Yesterday’s closing rate was 10 centavos higher than Tuesday’s close of 53.180, bringing gains this year to six percent, according to the Bankers Association of the Philippines (BAP).

"I’ve heard that some Filipinos carried cash back to the Philippines and converted some of the money post-Christmas for the year-end celebrations,’’ said Leslie Khoo, a Singapore-based regional economist at Forecast Ltd. "The peso may rise to 53 to $1 this week," Khoo added.

At yesterday’s trading, the peso opened strong at 53.150 before hitting a high of 53.030 and a low of 53.160 to $1. Total transaction amounted to $259 million on an average rate of 53.067 to the dollar.

Remittances make up about a 10th of the local economy. The country is ranked third in terms of money sent home each year, after Mexico and India, according to the Asian Development Bank.

The Bangko Sentral ng Pilipinas (BSP) raised its full-year projection for the current-account surplus to $2.5 billion from an earlier estimate of $1.6 billion, on expectations of increased remittances from citizens living abroad in the last quarter.

The current account includes the balance of trade, remittances and other income from abroad.

The BSP said remittances from about 7.4 million Filipinos working overseas may rise as much as 20 percent to $10.3 billion this year and 10 percent in 2006.

Funds from Filipinos abroad in the first nine months rose 28 percent to $7.9 billion from the same period a year ago, the BSP said.

Analysts said with its strong showing, the peso is headed for its first annual gain versus the dollar since 1998.

They also said the peso is now the best performer among 15 Asia-Pacific currencies as the government implements policies to raise revenue and cut the budget deficit.

Debt reduction is not possible until NG posts budget surplus By Des Ferriols The Star 12/29/2005

Much as the National Government (NG) wants to reduce its debt burden, the Arroyo administration said this is not possible until the government is able to post a budget surplus that could be used for repayments.

Finance officials said yesterday that although the country is entering 2006 with a strong balance of payments which monetary officials said could be sustained and even duplicated in 2007, there is still a budget gap that will have to be financed through borrowing.

Finance Undersecretary Roberto Tan said, however, that the government can reduce its foreign borrowing as suggested by the Bangko Sentral ng Pilipinas (BSP) and borrow more from domestic creditors.

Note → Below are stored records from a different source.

(** [write_with_conflict] (conflict.rs), with the mode threaded through. *)
Definition write_with_conflict (w : world) (target_path content : string) (mode : ConflictMode)
    (result : ApplyResult) (display_path : string) : world * ConflictMode * ApplyResult :=
  match fs w !! target_path with
  | Some existing =>
      if String.eqb (normalize_content existing) (normalize_content content)
      then (w, mode, add_unchanged result display_path)
      else
        let '(should_write, mode', rest) :=
          resolve_conflict mode display_path (Some existing) (Some content) (input w) in
        if should_write
        then (write_file (set_input w rest) target_path content, mode', add_updated result display_path)
        else (set_input w rest, mode', add_skipped result display_path)
  | None => (write_file w target_path content, mode, add_created result display_path)
  end.


(* ================================================================= *)
(** ** Effects of an apply run: files, standard input and errors *)
(* ================================================================= *)

(** Errors that abort an apply run ([?] on a [serde_json] call); an
    [IndexMut] on a JSON value that is neither null nor an object panics,
    which also ends the run. *)
Inductive failure := JsonError | IndexPanic.

Inductive Result (A : Type) := Ok (a : A) | Err (e : failure).
Arguments Ok {A} a.
Arguments Err {A} e.

(** State and error monad: an error keeps the writes that happened before
    it (no rollback). *)
Definition M (A : Type) := world -> Result A * world.

Definition ret {A} (a : A) : M A := fun w => (Ok a, w).
Definition fail {A} (e : failure) : M A := fun w => (Err e, w).
Definition bind {A B} (m : M A) (k : A -> M B) : M B :=
  fun w => match m w with
           | (Ok a, w') => k a w'
           | (Err e, w') => (Err e, w')
           end.
Definition get_world : M world := fun w => (Ok w, w).
Definition put_world (w : world) : M unit := fun _ => (Ok tt, w).

Notation "x <- m ;; k" := (bind m (fun x => k)) (at level 100, m at next level, right associativity).

Definition lift_result {A} (r : Result A) : M A :=
  match r with Ok a => ret a | Err e => fail e end.

(** [write_with_conflict] in the monad. *)
Definition wwc (target_path content : string) (mode : ConflictMode) (result : ApplyResult)
    (display_path : string) : M (ConflictMode * ApplyResult) :=
  fun w => let '(w', mode', result') := write_with_conflict w target_path content mode result display_path in
           (Ok (mode', result'), w').

(* ================================================================= *)
(** ** Preset data (traits.rs, template/config.rs) *)
(* ================================================================= *)

(** [PresetFile] (also [TemplateFile]). *)
Record PresetFile := { relative_path : string; content : string }.

(** [MergeStrategy]; the default is [Concat]. *)
Inductive MergeStrategy := Concat | Replace.

(** The preset sections with their merge strategies, as [ClaudeCodeAdapter]
    reads them, and the root files that [pull_preset] writes. *)
Record PresetFiles := {
  rules : list PresetFile;
  memory : list PresetFile;
  memory_strategy : MergeStrategy;
  commands : list PresetFile;
  mcp : list PresetFile;
  mcp_strategy : MergeStrategy;
  hooks : list PresetFile;
  agents : list PresetFile;
  skills : list PresetFile;
  settings : list PresetFile;
  settings_strategy : MergeStrategy;
  root : list PresetFile;
}.

(** [PendingChange] as built by [pull_preset] for root files. *)
Record PendingChange := {
  path : string;
  section : string;
  is_conflict : bool;
  is_identical : bool;
}.

(* ================================================================= *)
(** ** Root files and the decide phase of [pull_preset] (pull.rs) *)
(* ================================================================= *)

(** Phase 1 for root files: [target_dir.join(relative_path)] is the file
    at [relative_path]. *)
Definition scan_root_file (w : world) (root_file : PresetFile) : PendingChange :=
  let '(c, i) :=
    match fs w !! relative_path root_file with
    | Some existing =>
        (true, String.eqb (normalize_content existing) (normalize_content (content root_file)))
    | None => (false, false)
    end in
  {| path := relative_path root_file; section := "root"; is_conflict := c; is_identical := i |}.

Definition scan_root_files (w : world) (root_files : list PresetFile) : list PendingChange :=
  map (scan_root_file w) root_files.

(** The three filters of phase 2. *)
Definition creates (changes : list PendingChange) : list PendingChange :=
  List.filter (fun c => negb (is_conflict c)) changes.
Definition conflicts (changes : list PendingChange) : list PendingChange :=
  List.filter (fun c => is_conflict c && negb (is_identical c)) changes.
Definition unchanged_changes (changes : list PendingChange) : list PendingChange :=
  List.filter (fun c => is_identical c) changes.

(** [apply_root_files]: the mode is threaded from file to file. *)
Fixpoint apply_root_loop (w : world) (root_files : list PresetFile) (mode : ConflictMode)
    (result : ApplyResult) : world * ConflictMode * ApplyResult :=
  match root_files with
  | [] => (w, mode, result)
  | file :: rest =>
      let '(w', mode', result') :=
        write_with_conflict w (relative_path file) (content file) mode result (relative_path file) in
      apply_root_loop w' rest mode' result'
  end.

(** ... and only the result is returned to [pull_preset]. *)
Definition apply_root_files (root_files : list PresetFile) (conflict_mode : ConflictMode) : M ApplyResult :=
  fun w => let '(w', _, result) := apply_root_loop w root_files conflict_mode ApplyResult_new in
           (Ok result, w').

Definition ascii_to_lower (c : ascii) : ascii :=
  let n := nat_of_ascii c in
  if Nat.leb 65 n && Nat.leb n 90 then ascii_of_nat (n + 32) else c.

Definition str_to_lower (s : string) : string :=
  string_of_list_ascii (map ascii_to_lower (list_ascii_of_string s)).

(** Outcome of phase 4: a mode and the remaining input, a process exit
    ([std::process::exit]), or a read error propagated by [?]. *)
Inductive Decision :=
  | Decided (mode : ConflictMode) (rest : stdin)
  | Exited (code : nat)
  | ReadFailed.

(** [ask_conflict_resolution]: one read of standard input. *)
Definition ask_conflict_resolution (conflict_count : nat) (inp : stdin) : Decision :=
  let '(line, rest) :=
    match inp with
    | [] => (Some "", [])
    | l :: r => (l, r)
    end in
  match line with
  | None => ReadFailed
  | Some l =>
      let a := str_to_lower (str_trim l) in
      if str_in a ["f"; "force"] then Decided Force rest
      else if str_in a ["s"; "skip"] then Decided Skip rest
      else if str_in a ["i"; "interact"; "interactive"] then Decided Ask rest
      else if str_in a ["c"; "cancel"; ""] then Exited 0
      else Exited 1
  end.

(** Phase 4 of [pull_preset]. *)
Definition decide_conflict_mode (force skip : bool) (all_changes : list PendingChange)
    (inp : stdin) : Decision :=
  if force then Decided Force inp
  else if skip then Decided Skip inp
  else match conflicts all_changes with
       | [] => Decided Force inp
       | cs => ask_conflict_resolution (List.length cs) inp
       end.

(** A tool adapter as [pull_preset] calls it: [tool.apply(&preset_files,
    &target_dir, conflict_mode)], the mode passed by value. *)
Record ToolAdapter := {
  tool_name : string;
  tool_apply : PresetFiles -> ConflictMode -> M ApplyResult;
}.

Fixpoint apply_tools (tools : list ToolAdapter) (preset : PresetFiles) (conflict_mode : ConflictMode)
    : M (list (string * ApplyResult)) :=
  match tools with
  | [] => ret []
  | tool :: rest =>
      result <- tool_apply tool preset conflict_mode ;;
      results <- apply_tools rest preset conflict_mode ;;
      ret ((tool_name tool, result) :: results)
  end.

(** Phase 5 of [pull_preset]: root files first, then every tool, each
    call given the [conflict_mode] decided in phase 4. *)
Definition pull_apply (preset : PresetFiles) (tools : list ToolAdapter) (conflict_mode : ConflictMode)
    : M (list (string * ApplyResult)) :=
  root_results <-
    (match root preset with
     | [] => ret []
     | rs => r <- apply_root_files rs conflict_mode ;; ret [("Root", r)]
     end) ;;
  tool_results <- apply_tools tools preset conflict_mode ;;
  ret (app root_results tool_results).


(* ================================================================= *)
(** ** [str::replace] and the path helpers (helpers.rs) *)
(* ================================================================= *)

Fixpoint starts_with (pat s : list ascii) : bool :=
  match pat, s with
  | [], _ => true
  | a :: pat', b :: s' => Ascii.eqb a b && starts_with pat' s'
  | _ :: _, [] => false
  end.

(** [str::replace]: every non-overlapping occurrence, left to right; an
    empty pattern matches at every position, the end included. The fuel
    [S (length s)] is enough: every step consumes a character. *)
Fixpoint replace_fuel (fuel : nat) (pat to s : list ascii) : list ascii :=
  match fuel with
  | O => s
  | S f =>
      match s with
      | [] => match pat with [] => to | _ => [] end
      | c :: r =>
          match pat with
          | [] => to ++ c :: replace_fuel f pat to r
          | _ :: _ =>
              if starts_with pat s
              then to ++ replace_fuel f pat to (drop (List.length pat) s)
              else c :: replace_fuel f pat to r
          end
      end
  end%list.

"Our foreign and domestic borrowing effort serves two purposes: one is to refinance our debts and the second is to finance expenditures that could not be financed with revenues," Tan explained.

"The only way we can reduce our debt stock is to first eliminate the deficit and then create a surplus," Tan said. "Then, we will have money left over to pay off some of our debts and reduce the overall debt stock."

However, Tan said there could be a shift in the government’s borrowing mix although the Development Budget Coordinating Committee has not changed the programmed levels from its current 60-40 proportion, in favor of domestic borrowing.

The government had planned to borrow an equivalent of P531.6 billion next year or close to eight percent lower than this year’s P576.4 billion. About 42 percent of the borrowing requirement, or P221.4 billion ($4 billion), would be raised from foreign lenders while 58 percent or P310.2 billion, would come from domestic sources.

Excluding the amortization on maturing loans, the net financing requirement of the national government is expected to drop by as much as 31 percent to P150 billion in 2006 from P215.7 billion in 2005.

On the other hand, the national budget is not programmed to turn around to surplus position until after 2008 despite the failure of Congress to pass the 2006 budget in time; effectively forcing the national government to live by the re-enacted 2005 budget at least for the first three months of the year.

The BSP had originally suggesting that beginning 2006, monetary officials said the government could afford not only to shift its borrowing mix in favor of domestic borrowing but also to repay some of its debts to reduce its total debt burden.